The leaders of Israel’s governing coalition said they will submit a bill next week to dissolve parliament.

Israeli Prime Minister Naftali Bennett (R) speaks with Foreign Minister Yair Lapid (L) during a cabinet meeting in Jerusalem,
Israeli Prime Minister Naftali Bennett (R) speaks with Foreign Minister Yair Lapid (L) during a cabinet meeting in Jerusalem, - Copyright AFP ARIS MESSINIS
Israeli Prime Minister Naftali Bennett (R) speaks with Foreign Minister Yair Lapid (L) during a cabinet meeting in Jerusalem, - Copyright AFP ARIS MESSINIS
Ben Simon

The leaders of Israel’s governing coalition said Monday they will submit a bill next week to dissolve parliament, legislation that would force new elections if approved.

The move comes only a year after the ideologically disparate government came into being, and brings closer to reality a fifth election in less than four years with no guarantee of a viable new administration.

“After exhausting all efforts to stabilise the coalition, Prime Minister Naftali Bennett and… (Foreign Minister) Yair Lapid have decided to submit a bill” dissolving parliament, the two leading coalition partners said in a statement.

The bill will be submitted next week, and if it is approved, Lapid will take over as premier of a caretaker government, they added.

Under that scenario, it would be Lapid who would host US President Joe Biden during his scheduled visit to Israel next month.

Israel’s Haaretz newspaper reported the election would be held on October 25.

Bennett’s ideologically divided eight-party coalition was aimed at bringing Israel out of an unprecedented era of political gridlock.

– ‘Inevitable result’ –

After former premier Benjamin Netanyahu, a veteran right-winger, failed to secure a parliamentary majority in four consecutive votes, an alliance of his rivals agreed to govern together, united primarily by a desire to end his divisive grip on power.

The coalition — formed of religious nationalists, like Bennett, Lapid’s centrist Yesh Atid party, left-wingers and, for the first time in Israeli history, lawmakers from an Arab Islamist party — was under threat from its inception.
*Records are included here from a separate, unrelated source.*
(** ** Further vocabulary *)

(** The line [save_library] prints. *)
Definition save_line (file_path : string) : string :=
  "Запись в " +:+ file_path +:+ ".".

(** A book without its status: the part [update_book_status] leaves alone. *)
Definition without_status (book : Books.Book) : Z * string * string * Z :=
  (Books.id book, Books.title book, Books.author book, Books.year book).

(** A record [Book.from_dict] accepts. *)
Definition accepted (data : gmap string string) : Prop :=
  ∃ book, Books.from_dict data = Ok book.

(** One outcome of [Book.from_dict] against the statements about its
    exceptions. *)
Ltac exception_case :=
  repeat split; intros;
  repeat match goal with
         | H : ∃ _, _ |- _ => destruct H as (? & ? & ?)
         | H : Raise _ = Raise _ |- _ => first [discriminate H | injection H as <-]
         | H : Ok _ = Raise _ |- _ => discriminate H
         end;
  first [ done | congruence | is_elem; done
        | left; eexists; by split | right; eexists; by split ].

(** Every stored id is at least [1]. *)
Definition positive_ids (books : list Books.Book) : Prop :=
  Forall (λ book, 1 ≤ Books.id book) books.

(** ** [library.py]: the console part

    The functions below read the keyboard and print.  The console adds the
    lines still to be typed to the world of the file-backed part; [stdout]
    now also receives the prompts of [input]. *)

Module Cli.

(** The constant [LIBRARY_FILE]. *)
Definition LIBRARY_FILE : string := "library.json".

Record console : Type := mkConsole {
  stdin : list string;
  world : Library.world
}.

(** What can be raised on the console: the exceptions of the file-backed
    part, [EOFError] from [input] when nothing is left to read, and
    [SystemExit] from [quit], which is not an [Exception]. *)
Inductive raised : Type :=
| Exception (e : exn)
| EOFError
| SystemExit.

Inductive outcome (A : Type) : Type :=
| Return (a : A)
| Raised (r : raised).
Arguments Return {A} a.
Arguments Raised {A} r.

Definition CLI (A : Type) : Type := console → outcome A * console.

#[global] Instance cli_ret : MRet CLI := λ A a c, (Return a, c).
#[global] Instance cli_bind : MBind CLI := λ A B f m c,
  match m c with
  | (Return a, c') => f a c'
  | (Raised r, c') => (Raised r, c')
  end.

(** A call of a function of the file-backed part. *)
Definition call {A} (m : Library.IO A) : CLI A := λ c,
  match m (world c) with
  | (Ok a, w') => (Return a, mkConsole (stdin c) w')
  | (Raise e, w') => (Raised (Exception e), mkConsole (stdin c) w')
  end.

Definition print (line : string) : CLI unit := call (Library.print line).

(** [input(prompt)]: the prompt is written, then a line is read. *)
Definition input (prompt : string) : CLI string := λ c,
  let w' := Library.mkWorld (Library.files (world c))
                            (Library.stdout (world c) ++ [prompt]) in
  match stdin c with
  | line :: rest => (Return line, mkConsole rest w')
  | [] => (Raised EOFError, mkConsole [] w')
  end.

(** [int(s)] on the console. *)
Definition int (s : string) : CLI Z := call (Library.lift (Books.int s)).

Definition raise {A} (r : raised) : CLI A := λ c, (Raised r, c).

(** [quit()] *)
Definition quit : CLI unit := raise SystemExit.

(** [try: body  except ...: handler]; [handler r] is [None] when no
    [except] clause matches [r]. *)
Definition try_except {A} (body : CLI A) (handler : raised → option (CLI A)) : CLI A :=
  λ c,
    match body c with
    | (Return a, c') => (Return a, c')
    | (Raised r, c') =>
        match handler r with
        | Some handle => handle c'
        | None => (Raised r, c')
        end
    end.

(** [try: body  finally: final]; an exception of [final] replaces the
    outcome of [body]. *)
Definition try_finally {A} (body : CLI A) (final : CLI unit) : CLI A :=
  λ c,
    match body c with
    | (out, c') =>
        match final c' with
        | (Return _, c'') => (out, c'')
        | (Raised r, c'') => (Raised r, c'')
        end
    end.

(** [except ValueError]: [JSONDecodeError] and [UnicodeDecodeError] are
    subclasses of [ValueError]. *)
Definition is_ValueError (r : raised) : bool :=
  match r with
  | Exception ValueError | Exception JSONDecodeError
  | Exception UnicodeDecodeError => true
  | _ => false
  end.

(** [except Exception]: everything but [SystemExit]. *)
Definition is_Exception (r : raised) : bool :=
  match r with
  | SystemExit => false
  | _ => true
  end.

Section Console.

(** [str.lower]; the text [print] shows for a dictionary; and the text of
    an exception, of which the model keeps the class only. *)
Variable lower : string → string.
Variable repr_dict : gmap string string → string.
Variable exception_text : raised → string.

Definition add_book_to_library : CLI unit :=
  title ← input "Введите название книги: ";
  author ← input "Введите автора книги: ";
  year ← input "Введите год издания: " ≫= int;
  new_book ← call (Library.add_book title author year LIBRARY_FILE);
  print ("Книга добавлена: " +:+ repr_dict (Books.to_dict new_book)).

Definition del_book : CLI unit :=
  book_id ← input "Введите ID книги для удаления: " ≫= int;
  removed ← call (Library.remove_book book_id LIBRARY_FILE);
  if removed : bool then print "Книга удалена."
  else print "Книга с таким ID не найдена.".

(** [for book in books: print(book.to_dict())] *)
Fixpoint print_books (books : list Books.Book) : CLI unit :=
  match books with
  | [] => mret tt
  | book :: books' =>
      _ ← print (repr_dict (Books.to_dict book));
      print_books books'
  end.

Definition search_for_book : CLI unit :=
  title ← input "Введите название книги, или оставьте пустым: ";
  author ← input "Введите автора книги, или оставьте пустым: ";
  year_input ← input "Введите год издания, или оставьте пустым: ";
  year ← (if Py.truthy_str year_input then y ← int year_input; mret (Some y)
          else mret None);
  results ← call (Library.search_books lower LIBRARY_FILE (Some title) (Some author) year);
  match results with
  | [] => print "Книга не найдена."
  | _ => print_books results
  end.

Definition show_all_books : CLI unit :=
  books ← call (Library.list_books LIBRARY_FILE);
  match books with
  | [] => print "Библиотека пуста."
  | _ => print_books books
  end.

Definition change_status_of_book : CLI unit :=
  book_id ← input "Введите ID книги для изменения статуса: " ≫= int;
  status ← input "Введите новый статус ('в наличии' или 'выдана'): ";
  updated ← call (Library.update_book_status book_id status LIBRARY_FILE);
  if updated : bool then print "Статус книги обновлён."
  else print "Книга с таким ID не найдена.".

Definition exit_library : CLI unit :=
  _ ← print "Завершение работы.";
  quit.

Definition method_dict : gmap string (CLI unit) :=
  {[ "1" := add_book_to_library;
     "2" := del_book;
     "3" := search_for_book;
     "4" := show_all_books;
     "5" := change_status_of_book;
     "6" := exit_library ]}.

(** [сhoosing_method]; the first letter of the name is the Cyrillic [с], as
    in the source. *)
Definition сhoosing_method (choice : string) : CLI unit :=
  match method_dict !! choice with
  | None => print "Нет такого пункта в меню, попробуйте снова."
  | Some method => method
  end.

(** One turn of the [while True] loop of [main]: the menu, the choice
    (read outside the [try]), then the method chosen inside it. *)
Definition main_turn : CLI unit :=
  _ ← print "1. Добавить книгу";
  _ ← print "2. Удалить книгу";
  _ ← print "3. Искать книги";
  _ ← print "4. Показать все книги";
  _ ← print "5. Изменить статус книги";
  _ ← print "6. Выход";
  choice ← input "Выберите действие (1-6): ";
  try_except (сhoosing_method choice)
    (λ e, if is_ValueError e then Some (print ("Ошибка ввода: " +:+ exception_text e))
          else if is_Exception e then Some (print ("Произошла ошибка: " +:+ exception_text e))
          else None).

(** [main]: the loop has no exit of its own, it ends when a turn raises.
    [fuel] bounds the number of turns; [None] is a loop cut short. *)
Fixpoint main (fuel : nat) (c : console) : option (raised * console) :=
  match fuel with
  | O => None
  | S fuel' =>
      match main_turn c with
      | (Return tt, c') => main fuel' c'
      | (Raised r, c') => Some (r, c')
      end
  end.

(** The [finally] block of the program. *)
Definition finally_block : CLI unit :=
  books ← call (Library.list_books LIBRARY_FILE);
  _ ← call (Library.save_library books LIBRARY_FILE);
  print "Изменения сохранены. Работа завершена.".

(** The program: [main()] under [try], [except Exception] and [finally];
    [main] ends by raising. *)
Definition program (fuel : nat) (c : console) : option (outcome unit * console) :=
  match main fuel c with
  | None => None
  | Some (r, c') =>
      Some (try_finally
              (try_except (raise r)
                 (λ e, if is_Exception e
                       then Some (print ("Произошла ошибка: " +:+ exception_text e))
                       else None))
              finally_block c')
  end.

End Console.

End Cli.

(** ** Vocabulary for the console part *)

(** A computation whose end state is always related to its start state. *)
Definition keeps (R : Cli.console → Cli.console → Prop) {A} (m : Cli.CLI A) : Prop :=
  ∀ c, R c (m c).2.

(** Lines are only taken from the front of what is left to read. *)
Definition reads_on (c c' : Cli.console) : Prop :=
  suffix (Cli.stdin c') (Cli.stdin c).

(** No file is touched. *)
Definition same_files (c c' : Cli.console) : Prop :=
  Library.files (Cli.world c') = Library.files (Cli.world c).

(** No file but the library file is touched. *)
Definition other_files_kept (c c' : Cli.console) : Prop :=
  ∀ other, other ≠ Cli.LIBRARY_FILE →
    Library.files (Cli.world c') !! other = Library.files (Cli.world c) !! other.



(** A computation that never raises [SystemExit]. *)
Definition never_exits {A} (m : Cli.CLI A) : Prop :=
  ∀ c r, (m c).1 = Cli.Raised r → r ≠ Cli.SystemExit.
It lost its majority in Israel’s 120-seat parliament, the Knesset, in April when a member of Bennett’s Yamina party announced her departure.

Recent divisions over the renewal of a measure that allows Jewish settlers in the occupied West Bank to live under Israeli law caused fresh friction, with some Arab lawmakers refusing to back it.

That was anathema to hawks in the alliance, notably Justice Minister Gideon Saar, who reject any notion that West Bank settlers live outside Israel.

“As I warned, the lack of responsibility of certain members of the Knesset in the coalition brought this inevitable result,” Saar said Monday in an apparent jab at Arab lawmakers who voted against the West Bank law.

– ‘Historical role’ –

But Saar, a former Netanyahu ally who turned on the ex-premier, said his political goals were unchanged.

“The goal in the near elections is clear: preventing the return of Netanyahu to the premiership, and enslaving the state to his personal interests,” Saar tweeted.

Political analyst and polling expert Dahlia Scheindlin told AFP earlier this week that while surveys continue to show Netanyahu’s Likud party remains Israel’s most popular, there is no certainty that fresh polls will give him a governing majority.

“In all the surveys in the last two months, only one survey gave (Netanyahu and his allies) 61 seats and that one was a few weeks ago, so it is not like there is a trend (of Likud rising),” she said.

The Netanyahu-led opposition had warned it would submit its own bill to dissolve the 120-seat parliament on Wednesday but Bennett and Lapid appear to have moved to pre-empt that opposition bill.

Yohanan Plesner, president of the Israel Democracy Institute think-tank, said the move highlights that Israeli governance remains in crisis.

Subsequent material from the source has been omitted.